(** * Pydoop [setup.py]: a shallow embedding of the build orchestrator

    The script drives a distutils build: it generates two Python modules
    ([pydoop/config.py], [pydoop/version.py]) and a C header, registers the
    native extension modules in the module-level list [EXTENSION_MODULES],
    compiles and packages the Java component and removes the temporary build
    directory.  Everything it does is an effect on the file system, on the
    extension registry or on an external process, so the functions of the
    script are embedded as computations of a state-and-exception monad over
    an explicit [World]. *)

From Stdlib Require Import Ascii.
From stdpp Require Import gmap strings list fin_maps.

Local Open Scope string_scope.
Local Open Scope Z_scope.

(** ** Exceptions and the monad of the script *)

(** The exception classes the script raises or catches.  In Python 2
    [IOError] (raised by [open]) and [OSError] (raised by the [os] calls,
    [shutil.rmtree] and [subprocess]) are distinct classes. *)
Inductive exn : Type :=
  | OSError
  | IOError
  | ValueError
  | CalledProcessError
  | DistutilsSetupError (msg : string)
  | DistutilsOptionError (msg : string).

#[global] Instance exn_eq_dec : EqDecision exn.
Proof. solve_decision. Defined.

Inductive result (A : Type) : Type :=
  | Ok (a : A)
  | Raise (e : exn).
Arguments Ok {A} a.
Arguments Raise {A} e.

(** ** The file system *)

(** A directory entry.  Modification times are the [st_mtime] stamps of
    [os.stat]; only their order matters to the script, so they are integers
    (think of nanoseconds). *)
Inductive node : Type :=
  | File (content : string) (mtime : Z)
  | Dir (mtime : Z)
  | Link (target : string).

#[global] Instance node_eq_dec : EqDecision node.
Proof. solve_decision. Defined.

(** The file system maps a path to its entry.  Paths are the strings the
    script passes around; the directory structure is the one the strings
    spell out with ["/"].  A symbolic link stores the path it resolves to. *)
Abbreviation FS := (gmap string node).

Definition slash : ascii := "/"%char.

(** [split_last p] is [(Some d, b)] when [p] is [d/b] with [b] free of
    slashes, and [(None, p)] when [p] has no slash. *)
Fixpoint split_last (p : string) : option string * string :=
  match p with
  | EmptyString => (None, EmptyString)
  | String c p' =>
      match split_last p' with
      | (Some d, b) => (Some (String c d), b)
      | (None, b) =>
          if decide (c = slash) then (Some EmptyString, b)
          else (None, String c b)
      end
  end.

Definition dirname (p : string) : string := default "" (fst (split_last p)).
Definition basename (p : string) : string := snd (split_last p).

(** [under d p]: [p] is [d] itself or lies in the tree below [d]. *)
Definition under (d p : string) : bool :=
  bool_decide (p = d) || String.prefix (d +:+ "/") p.

(** Linux gives up with [ELOOP] after 40 nested symbolic links. *)
Definition MAXSYMLINKS : nat := 40%nat.

(** [resolve n fs p]: the path reached from [p] by following symbolic
    links, [None] when more than [n] links are chained. *)
Fixpoint resolve (n : nat) (fs : FS) (p : string) {struct n} : option string :=
  match fs !! p with
  | Some (Link t) =>
      match n with
      | O => None
      | S n' => resolve n' fs t
      end
  | _ => Some p
  end.

(** [os.stat]: follows links; [None] stands for the [OSError] of a missing
    path, a dangling link or a link loop. *)
Definition stat (fs : FS) (p : string) : option node :=
  match resolve MAXSYMLINKS fs p with
  | Some q => fs !! q
  | None => None
  end.

(** [os.lstat]: does not follow the last link. *)
Definition lstat (fs : FS) (p : string) : option node := fs !! p.

Definition node_mtime (n : node) : Z :=
  match n with
  | File _ t => t
  | Dir t => t
  | Link _ => 0
  end.

Definition is_dir_node (n : node) : bool :=
  match n with Dir _ => true | _ => false end.
Definition is_link_node (n : node) : bool :=
  match n with Link _ => true | _ => false end.
Definition is_file_node (n : node) : bool :=
  match n with File _ _ => true | _ => false end.

(** ** Extension modules, the platform version and the environment *)

(** [distutils.core.Extension], with the keyword arguments the script
    passes.  A macro is a name with an optional integer value. *)
Record Extension : Type := mkExtension {
  ext_name : string;
  ext_sources : list string;
  ext_include_dirs : list string;
  ext_libraries : list string;
  ext_library_dirs : list string;
  ext_define_macros : list (string * option Z);
  ext_extra_compile_args : list string
}.

#[global] Instance Extension_eq_dec : EqDecision Extension.
Proof. solve_decision. Defined.

(** [pydoop.hadoop_utils.HadoopVersion] as the script reads it: the version
    tuple (never empty, so it is given by its first component [tuple[0]] and
    the rest), the [main] tuple and the string form returned by [str]. *)
Record HadoopVersion : Type := mkHadoopVersion {
  tuple_0 : Z;
  tuple_rest : list Z;
  main : list Z;
  vstr : string
}.

(** What [subprocess.check_output] can do: return the output of the
    command, raise [CalledProcessError] on a non-zero exit status, or raise
    [OSError] when the program cannot be executed at all. *)
Inductive check_output_result : Type :=
  | Output (out : string)
  | ExitNonZero
  | CannotExecute.

(** The values the script takes from modules that are not part of it
    ([pydoop], [pydoop.utils.jvm], [pydoop.hdfs.core.impl]) and the
    behaviour of the processes and of the distutils base command it calls.
    An external process sees and changes the file system only. *)
Record Env : Type := mkEnv {
  JAVA_HOME : string;
  JVM_LIB_PATH : string;
  JVM_LIB_NAME : string;
  HADOOP_HOME : option string;
  HADOOP_VERSION_INFO : HadoopVersion;
  jvm_get_include_dirs : list string;
  jvm_get_libraries : list string;
  jvm_get_macros : list (string * option Z);
  pydoop_jar_name : HadoopVersion -> string;
  pydoop_hadoop_classpath : option string;
  hdfsimpl_DEFAULT : string;
  hdfsimpl_NATIVE : string;
  hdfsimpl_SUPPORTED : list string;
  git_rev_parse_HEAD : check_output_result;
  os_system : string -> FS -> Z * FS;
  build_run : list Extension -> FS -> result unit * FS
}.

(** ** The world *)

(** Calls that leave the script, in the order they were made:
    [os.system(cmd)], [subprocess.check_output(argv)], the base build,
    [time.sleep], [shutil.rmtree] of the build tree and [print]. *)
Inductive event : Type :=
  | EvSystem (cmd : string)
  | EvCheckOutput (argv : list string)
  | EvBaseBuild
  | EvSleep
  | EvRmtree (path : string)
  | EvPrint (line : string).

#[global] Instance event_eq_dec : EqDecision event.
Proof. solve_decision. Defined.

Record World : Type := mkWorld {
  fs : FS;
  (** entries the operating system refuses to remove or to overwrite
      ([EACCES], [EPERM], [EBUSY]) *)
  denied : gset string;
  clock : Z;
  log : list string;
  trace : list event;
  EXTENSION_MODULES : list Extension
}.

Definition set_fs (f : FS) (w : World) : World :=
  mkWorld f (denied w) (clock w) (log w) (trace w) (EXTENSION_MODULES w).
Definition add_log (l : string) (w : World) : World :=
  mkWorld (fs w) (denied w) (clock w) (log w ++ [l]) (trace w)
    (EXTENSION_MODULES w).
Definition add_event (e : event) (w : World) : World :=
  mkWorld (fs w) (denied w) (clock w) (log w) (trace w ++ [e])
    (EXTENSION_MODULES w).
Definition tick (w : World) : World :=
  mkWorld (fs w) (denied w) (clock w + 1) (log w) (trace w)
    (EXTENSION_MODULES w).
Definition append_extension (e : Extension) (w : World) : World :=
  mkWorld (fs w) (denied w) (clock w) (log w) (trace w)
    (EXTENSION_MODULES w ++ [e]).

Definition M (A : Type) : Type := World -> result A * World.

Definition ret {A} (a : A) : M A := fun w => (Ok a, w).
Definition raise {A} (e : exn) : M A := fun w => (Raise e, w).
Definition bind {A B} (m : M A) (k : A -> M B) : M B :=
  fun w =>
    match m w with
    | (Ok a, w') => k a w'
    | (Raise e, w') => (Raise e, w')
    end.

#[global] Instance M_ret : MRet M := @ret.
#[global] Instance M_bind : MBind M := fun A B k m => bind m k.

#### Try it:
All of the material shown above should be written out exactly.

#### Expected answer:
(** * Pydoop [setup.py]: a shallow embedding of the build orchestrator

    The script drives a distutils build: it generates two Python modules
    ([pydoop/config.py], [pydoop/version.py]) and a C header, registers the
    native extension modules in the module-level list [EXTENSION_MODULES],
    compiles and packages the Java component and removes the temporary build
    directory.  Everything it does is an effect on the file system, on the
    extension registry or on an external process, so the functions of the
    script are embedded as computations of a state-and-exception monad over
    an explicit [World]. *)

From Stdlib Require Import Ascii.
From stdpp Require Import gmap strings list fin_maps.

Local Open Scope string_scope.
Local Open Scope Z_scope.

(** ** Exceptions and the monad of the script *)

(** The exception classes the script raises or catches.  In Python 2
    [IOError] (raised by [open]) and [OSError] (raised by the [os] calls,
    [shutil.rmtree] and [subprocess]) are distinct classes. *)
Inductive exn : Type :=
  | OSError
  | IOError
  | ValueError
  | CalledProcessError
  | DistutilsSetupError (msg : string)
  | DistutilsOptionError (msg : string).

#[global] Instance exn_eq_dec : EqDecision exn.
Proof. solve_decision. Defined.

Inductive result (A : Type) : Type :=
  | Ok (a : A)
  | Raise (e : exn).
Arguments Ok {A} a.
Arguments Raise {A} e.

(** ** The file system *)

(** A directory entry.  Modification times are the [st_mtime] stamps of
    [os.stat]; only their order matters to the script, so they are integers
    (think of nanoseconds). *)
Inductive node : Type :=
  | File (content : string) (mtime : Z)
  | Dir (mtime : Z)
  | Link (target : string).

#[global] Instance node_eq_dec : EqDecision node.
Proof. solve_decision. Defined.

(** The file system maps a path to its entry.  Paths are the strings the
    script passes around; the directory structure is the one the strings
    spell out with ["/"].  A symbolic link stores the path it resolves to. *)
Abbreviation FS := (gmap string node).

Definition slash : ascii := "/"%char.

(** [split_last p] is [(Some d, b)] when [p] is [d/b] with [b] free of
    slashes, and [(None, p)] when [p] has no slash. *)
Fixpoint split_last (p : string) : option string * string :=
  match p with
  | EmptyString => (None, EmptyString)
  | String c p' =>
      match split_last p' with
      | (Some d, b) => (Some (String c d), b)
      | (None, b) =>
          if decide (c = slash) then (Some EmptyString, b)
          else (None, String c b)
      end
  end.

Definition dirname (p : string) : string := default "" (fst (split_last p)).
Definition basename (p : string) : string := snd (split_last p).

(** [under d p]: [p] is [d] itself or lies in the tree below [d]. *)
Definition under (d p : string) : bool :=
  bool_decide (p = d) || String.prefix (d +:+ "/") p.

(** Linux gives up with [ELOOP] after 40 nested symbolic links. *)
Definition MAXSYMLINKS : nat := 40%nat.

(** [resolve n fs p]: the path reached from [p] by following symbolic
    links, [None] when more than [n] links are chained. *)
Fixpoint resolve (n : nat) (fs : FS) (p : string) {struct n} : option string :=
  match fs !! p with
  | Some (Link t) =>
      match n with
      | O => None
      | S n' => resolve n' fs t
      end
  | _ => Some p
  end.

(** [os.stat]: follows links; [None] stands for the [OSError] of a missing
    path, a dangling link or a link loop. *)
Definition stat (fs : FS) (p : string) : option node :=
  match resolve MAXSYMLINKS fs p with
  | Some q => fs !! q
  | None => None
  end.

(** [os.lstat]: does not follow the last link. *)
Definition lstat (fs : FS) (p : string) : option node := fs !! p.

Definition node_mtime (n : node) : Z :=
  match n with
  | File _ t => t
  | Dir t => t
  | Link _ => 0
  end.

Definition is_dir_node (n : node) : bool :=
  match n with Dir _ => true | _ => false end.
Definition is_link_node (n : node) : bool :=
  match n with Link _ => true | _ => false end.
Definition is_file_node (n : node) : bool :=
  match n with File _ _ => true | _ => false end.

(** ** Extension modules, the platform version and the environment *)

(** [distutils.core.Extension], with the keyword arguments the script
    passes.  A macro is a name with an optional integer value. *)
Record Extension : Type := mkExtension {
  ext_name : string;
  ext_sources : list string;
  ext_include_dirs : list string;
  ext_libraries : list string;
  ext_library_dirs : list string;
  ext_define_macros : list (string * option Z);
  ext_extra_compile_args : list string
}.

#[global] Instance Extension_eq_dec : EqDecision Extension.
Proof. solve_decision. Defined.

(** [pydoop.hadoop_utils.HadoopVersion] as the script reads it: the version
    tuple (never empty, so it is given by its first component [tuple[0]] and
    the rest), the [main] tuple and the string form returned by [str]. *)
Record HadoopVersion : Type := mkHadoopVersion {
  tuple_0 : Z;
  tuple_rest : list Z;
  main : list Z;
  vstr : string
}.

(** What [subprocess.check_output] can do: return the output of the
    command, raise [CalledProcessError] on a non-zero exit status, or raise
    [OSError] when the program cannot be executed at all. *)
Inductive check_output_result : Type :=
  | Output (out : string)
  | ExitNonZero
  | CannotExecute.

(** The values the script takes from modules that are not part of it
    ([pydoop], [pydoop.utils.jvm], [pydoop.hdfs.core.impl]) and the
    behaviour of the processes and of the distutils base command it calls.
    An external process sees and changes the file system only. *)
Record Env : Type := mkEnv {
  JAVA_HOME : string;
  JVM_LIB_PATH : string;
  JVM_LIB_NAME : string;
  HADOOP_HOME : option string;
  HADOOP_VERSION_INFO : HadoopVersion;
  jvm_get_include_dirs : list string;
  jvm_get_libraries : list string;
  jvm_get_macros : list (string * option Z);
  pydoop_jar_name : HadoopVersion -> string;
  pydoop_hadoop_classpath : option string;
  hdfsimpl_DEFAULT : string;
  hdfsimpl_NATIVE : string;
  hdfsimpl_SUPPORTED : list string;
  git_rev_parse_HEAD : check_output_result;
  os_system : string -> FS -> Z * FS;
  build_run : list Extension -> FS -> result unit * FS
}.

(** ** The world *)

(** Calls that leave the script, in the order they were made:
    [os.system(cmd)], [subprocess.check_output(argv)], the base build,
    [time.sleep], [shutil.rmtree] of the build tree and [print]. *)
Inductive event : Type :=
  | EvSystem (cmd : string)
  | EvCheckOutput (argv : list string)
  | EvBaseBuild
  | EvSleep
  | EvRmtree (path : string)
  | EvPrint (line : string).

#[global] Instance event_eq_dec : EqDecision event.
Proof. solve_decision. Defined.

Record World : Type := mkWorld {
  fs : FS;
  (** entries the operating system refuses to remove or to overwrite
      ([EACCES], [EPERM], [EBUSY]) *)
  denied : gset string;
  clock : Z;
  log : list string;
  trace : list event;
  EXTENSION_MODULES : list Extension
}.

Definition set_fs (f : FS) (w : World) : World :=
  mkWorld f (denied w) (clock w) (log w) (trace w) (EXTENSION_MODULES w).
Definition add_log (l : string) (w : World) : World :=
  mkWorld (fs w) (denied w) (clock w) (log w ++ [l]) (trace w)
    (EXTENSION_MODULES w).
Definition add_event (e : event) (w : World) : World :=
  mkWorld (fs w) (denied w) (clock w) (log w) (trace w ++ [e])
    (EXTENSION_MODULES w).
Definition tick (w : World) : World :=
  mkWorld (fs w) (denied w) (clock w + 1) (log w) (trace w)
    (EXTENSION_MODULES w).
Definition append_extension (e : Extension) (w : World) : World :=
  mkWorld (fs w) (denied w) (clock w) (log w) (trace w)
    (EXTENSION_MODULES w ++ [e]).

Definition M (A : Type) : Type := World -> result A * World.

Definition ret {A} (a : A) : M A := fun w => (Ok a, w).
Definition raise {A} (e : exn) : M A := fun w => (Raise e, w).
Definition bind {A B} (m : M A) (k : A -> M B) : M B :=
  fun w =>
    match m w with
    | (Ok a, w') => k a w'
    | (Raise e, w') => (Raise e, w')
    end.

#[global] Instance M_ret : MRet M := @ret.
#[global] Instance M_bind : MBind M := fun A B k m => bind m k.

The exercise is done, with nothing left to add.